■ **YOUR INSTRUCTIONS**
Set the listing down once more, exactly as given.

DATA SHOWN section start

(** C21: a recomputed root commits to its record up to the order of the
    bindings, and to nothing less: two records whose roots are recomputed have the
    same preimage exactly if they have the same fields with the bindings in some
    order.  So a record that differs only in that order recomputes to the same root,
    and one that recomputes to the same root differs in nothing else, unless the
    digest takes the two different preimages of these very records to one value. *)
Theorem recompute_root_commits blake3 r1 r2 root1 root2 :
  committed_ok r1 -> committed_ok r2 ->
  recompute_root blake3 r1 = Ok root1 -> recompute_root blake3 r2 = Ok root2 ->
  exists preimage1 preimage2,
    preimage_of r1 preimage1 /\ preimage_of r2 preimage2 /\
    root1 = state_root_derive blake3 preimage1 /\ root2 = state_root_derive blake3 preimage2 /\
    (preimage1 = preimage2 <-> same_commitment r1 r2) /\
    (same_commitment r1 r2 -> root1 = root2) /\
    (root1 = root2 -> same_commitment r1 r2 \/
       preimage1 <> preimage2 /\ state_root_derive blake3 preimage1 = state_root_derive blake3 preimage2).
Proof.
  intros [He1 Hf1] [He2 Hf2].
  assert (forall r root, recompute_root blake3 r = Ok root -> exists p stored, encode_payload r = Ok p /\
    stored_bytes blake3 (sr_schema_epoch_id r) p = Ok (stored, root)) as Hrec.
  { intros r root H. unfold recompute_root in H. apply bind_Ok in H as (p & Hp%map_err_iff & H).
    apply bind_Ok in H as ([stored root'] & Hst & [= <-]). by exists p, stored. }
  intros (p1 & s1 & Hp1 & Hst1)%Hrec (p2 & s2 & Hp2 & Hst2)%Hrec.
  pose proof (encode_payload_commits r1 r2 p1 (stored_payload_small _ _ _ _ _ Hst1) Hf1 Hf2 Hp1) as Hc.
  apply stored_bytes_Ok in Hst1 as (Hs1 & R1 & ->), Hst2 as (Hs2 & R2 & ->).
  assert (root_preimage (sr_schema_epoch_id r1) p1 = root_preimage (sr_schema_epoch_id r2) p2 <-> same_commitment r1 r2) as Hiff.
  { rewrite <- Hc. split.
    - intros E. assert (sr_schema_epoch_id r1 = sr_schema_epoch_id r2 /\ p1 = p2) as [_ <-]; [|done].
      unfold small in Hs1, Hs2. rewrite len_app in Hs1, Hs2.
      pose proof (preimage_length (sr_schema_epoch_id r1) p1). pose proof (preimage_length (sr_schema_epoch_id r2) p2).
      apply root_preimage_inj; try done; unfold small, MAX_STANDALONE_BYTES, U64_LIMIT in *; lia.
    - intros E. assert (p1 = p2) as <- by congruence. apply Hc in E as (_ & <- & _). done. }
  exists (root_preimage (sr_schema_epoch_id r1) p1), (root_preimage (sr_schema_epoch_id r2) p2).
  split_and!; try done; [by exists p1|by exists p2|intros Hsame; rewrite R1, R2; f_equal; by apply Hiff|].
  intros Hroots. destruct (decide (root_preimage (sr_schema_epoch_id r1) p1 = root_preimage (sr_schema_epoch_id r2) p2)) as [E|Hd];
    [left; by apply Hiff|right; split; [done|congruence]].
Qed.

DATA SHOWN section end

■ **EXPECTED ANSWER**
(** C21: a recomputed root commits to its record up to the order of the
    bindings, and to nothing less: two records whose roots are recomputed have the
    same preimage exactly if they have the same fields with the bindings in some
    order.  So a record that differs only in that order recomputes to the same root,
    and one that recomputes to the same root differs in nothing else, unless the
    digest takes the two different preimages of these very records to one value. *)
Theorem recompute_root_commits blake3 r1 r2 root1 root2 :
  committed_ok r1 -> committed_ok r2 ->
  recompute_root blake3 r1 = Ok root1 -> recompute_root blake3 r2 = Ok root2 ->
  exists preimage1 preimage2,
    preimage_of r1 preimage1 /\ preimage_of r2 preimage2 /\
    root1 = state_root_derive blake3 preimage1 /\ root2 = state_root_derive blake3 preimage2 /\
    (preimage1 = preimage2 <-> same_commitment r1 r2) /\
    (same_commitment r1 r2 -> root1 = root2) /\
    (root1 = root2 -> same_commitment r1 r2 \/
       preimage1 <> preimage2 /\ state_root_derive blake3 preimage1 = state_root_derive blake3 preimage2).
Proof.
  intros [He1 Hf1] [He2 Hf2].
  assert (forall r root, recompute_root blake3 r = Ok root -> exists p stored, encode_payload r = Ok p /\
    stored_bytes blake3 (sr_schema_epoch_id r) p = Ok (stored, root)) as Hrec.
  { intros r root H. unfold recompute_root in H. apply bind_Ok in H as (p & Hp%map_err_iff & H).
    apply bind_Ok in H as ([stored root'] & Hst & [= <-]). by exists p, stored. }
  intros (p1 & s1 & Hp1 & Hst1)%Hrec (p2 & s2 & Hp2 & Hst2)%Hrec.
  pose proof (encode_payload_commits r1 r2 p1 (stored_payload_small _ _ _ _ _ Hst1) Hf1 Hf2 Hp1) as Hc.
  apply stored_bytes_Ok in Hst1 as (Hs1 & R1 & ->), Hst2 as (Hs2 & R2 & ->).
  assert (root_preimage (sr_schema_epoch_id r1) p1 = root_preimage (sr_schema_epoch_id r2) p2 <-> same_commitment r1 r2) as Hiff.
  { rewrite <- Hc. split.
    - intros E. assert (sr_schema_epoch_id r1 = sr_schema_epoch_id r2 /\ p1 = p2) as [_ <-]; [|done].
      unfold small in Hs1, Hs2. rewrite len_app in Hs1, Hs2.
      pose proof (preimage_length (sr_schema_epoch_id r1) p1). pose proof (preimage_length (sr_schema_epoch_id r2) p2).
      apply root_preimage_inj; try done; unfold small, MAX_STANDALONE_BYTES, U64_LIMIT in *; lia.
    - intros E. assert (p1 = p2) as <- by congruence. apply Hc in E as (_ & <- & _). done. }
  exists (root_preimage (sr_schema_epoch_id r1) p1), (root_preimage (sr_schema_epoch_id r2) p2).
  split_and!; try done; [by exists p1|by exists p2|intros Hsame; rewrite R1, R2; f_equal; by apply Hiff|].
  intros Hroots. destruct (decide (root_preimage (sr_schema_epoch_id r1) p1 = root_preimage (sr_schema_epoch_id r2) p2)) as [E|Hd];
    [left; by apply Hiff|right; split; [done|congruence]].
Qed.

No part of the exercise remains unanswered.